Configuration File

uap operates on YAML files which define data analysis. These files are called configuration files.

A configuration file describes a analysis completely. Configurations consist of four sections (let’s just call them sections, although technically, they are keys):

  • destination_path – points to the directory where the result files, annotations and temporary files are written to
  • email – when submitting jobs on a cluster, messages will be sent to this email address by the cluster engine (nobody@example.com by default)
  • constants – defines constants for later use (define repeatedly used values as constants to increase readability of the following sections)
  • steps – defines the source and processing steps and their order
  • tools – defines all tools used in the analysis and how to determine their versions (for later reference)

If you want to know more about the notation that is used in this file, have a closer look at the YAML definition.

Sections of a Configuration File

Destination_path Section

The value of destination_path is the directory where uap is going to store the created files.

destination_path: "/path/to/uap/output"

Email Section

The value of email is needed if the analysis is executed on a cluster, which can use it to inform the person who started uap about status changes of submitted jobs.

email: "your.name@mail.de"

Steps Section

The steps section is the core of the analysis file, because it defines when steps are executed and how they depend on each other.

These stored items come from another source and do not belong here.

(** The scheduler's failure of a call is published once, and says whether the
    call was started. *)
Lemma scheduler_failure_published tc e ph effect_started s : exists published ans text s' before after,
  publish_scheduler_failure tc e ph effect_started s = (Ok text, s')
  /\ tape s' = tape s ++ before ++ end_event tc published ans :: after /\ quiet_tape before /\ quiet_tape after
  /\ (if effect_started then says_started published else says_not_started published).
Proof.
  assert (Ho : exists o, (if effect_started then execution_failure_outcome ph e
      else pre_effect_failure_outcome ph e (is_keyboard_interrupt e)) = Ok o /\ (if effect_started then says_started o else says_not_started o))
    by (destruct effect_started; [apply execution_failure_says|apply pre_effect_failure_says]).
  destruct Ho as (o & Eo & Ho). unfold publish_scheduler_failure. rewrite seq_set_failures. set (s0 := set_locals _ _ _ s).
  destruct (settles_quiet (W:=W) (if is_exception e then mret () else request_stop_safely)) with (s := s0) as (u & s1 & E1 & _ & l1 & El1 & Hl1);
    [destruct (is_exception e); [apply total_ret|apply total_request_stop]|destruct (is_exception e); hush|].
  unfold seq at 1, mbind, stm_bind. rewrite E1. rewrite Eo. unfold seq at 1, lift, st_lift, mbind, stm_bind.
  rewrite (seq_get (fun s => snapshot (failures s))).
  assert (Hd : settles (match snapshot (failures s1) with f :: _ => emit_post_effect_diagnostic tc f | [] => mret () end : M ()) (fun _ => True))
    by (destruct (snapshot (failures s1)); [by apply settles_ret|apply settles_secondary; hush]).
  destruct (Hd s1) as (v & s2 & E2 & _ & l2 & El2 & Hl2). unfold seq at 1, mbind, stm_bind. rewrite E2.
  destruct (publish_once tc o s2) as (published & ans & o' & s' & l3 & E & El3 & Hl3 & (Hv & Hp & He) & _).
  { destruct effect_started; [by apply started_tells|by apply not_started_tells]. }
  exists published, ans, (model_text o'), s', (l1 ++ l2), l3. split_and!; [|..|by apply Forall_app_2|done|].
  - unfold seq, mbind, stm_bind. by rewrite E.
  - rewrite El3, El2, El1. cbn. by rewrite <-!app_assoc.
  - destruct (same_say o published Hv Hp He) as (? & ? & _). destruct effect_started; auto.
Qed.
End Scheduler.

(** How many calls from the head are safe. *)
Fixpoint safe_prefix (l : list bool) : nat :=
  match l with true :: l => S (safe_prefix l) | _ => O end.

All available steps are described in detail in the steps documentation: Available steps. This section contains a key for every step, therefore each step must have a unique name [1]. There are two ways to name a step to allow multiple steps of the same type and still ensure unique naming:

steps:
    # here, the step name is unchanged, it's a cutadapt step which is also
    # called 'cutadapt'
    cutadapt:
        ... # options following

    # here, we also insert a cutadapt step, but we give it a different name:
    # 'clip_adapters'
    clip_adapters (cutadapt):
        ... # options following

There are two different types of steps:

Source Steps

They provide input files for the analysis. They might start processes such as downloading files or demultiplexing sequence reads. But, they do not have dependencies, they can introduce files from outside the destination path (see Destination_path Section), and they are usually the first steps of an analysis.

For example if you want to work with fastq files, the first step is to import the required files. For this task the source step fastq_source is the right solution.

A possible step definition could look like this:

steps:
    input_step (fastq_source):
    pattern: /Path/to/fastq-files/*.gz
    group: ([SL]\w+)_R[12]-00[12].fastq.gz
    sample_id_prefix: MyPrefix
    first_read: '_R1'
    second_read: '_R2'
    paired_end: True

The single keys will be described at Available steps. For defining the group key a regular expression is used. If you are not familiar with this you can read about it and test your regular expression at pythex.org.

Processing Steps

They depend upon one or more predecessor steps and work with their output files. Output files of processing steps are automatically named and placed by uap. Processing steps are usually configurable. For a complete list of available options please visit Available steps or use the subcommand steps.

Reserved Keywords for Steps

_depends:
Dependencies are defined via the _depends key which may either be null, a step name, or a list of step names.
steps:
    # the source step which depends on nothing
    fastq_source:
        # ...

    run_folder_source:
        # ...

    # the first processing step, which depends on the source step
    cutadapt:
        _depends: [fastq_source, run_folder_source]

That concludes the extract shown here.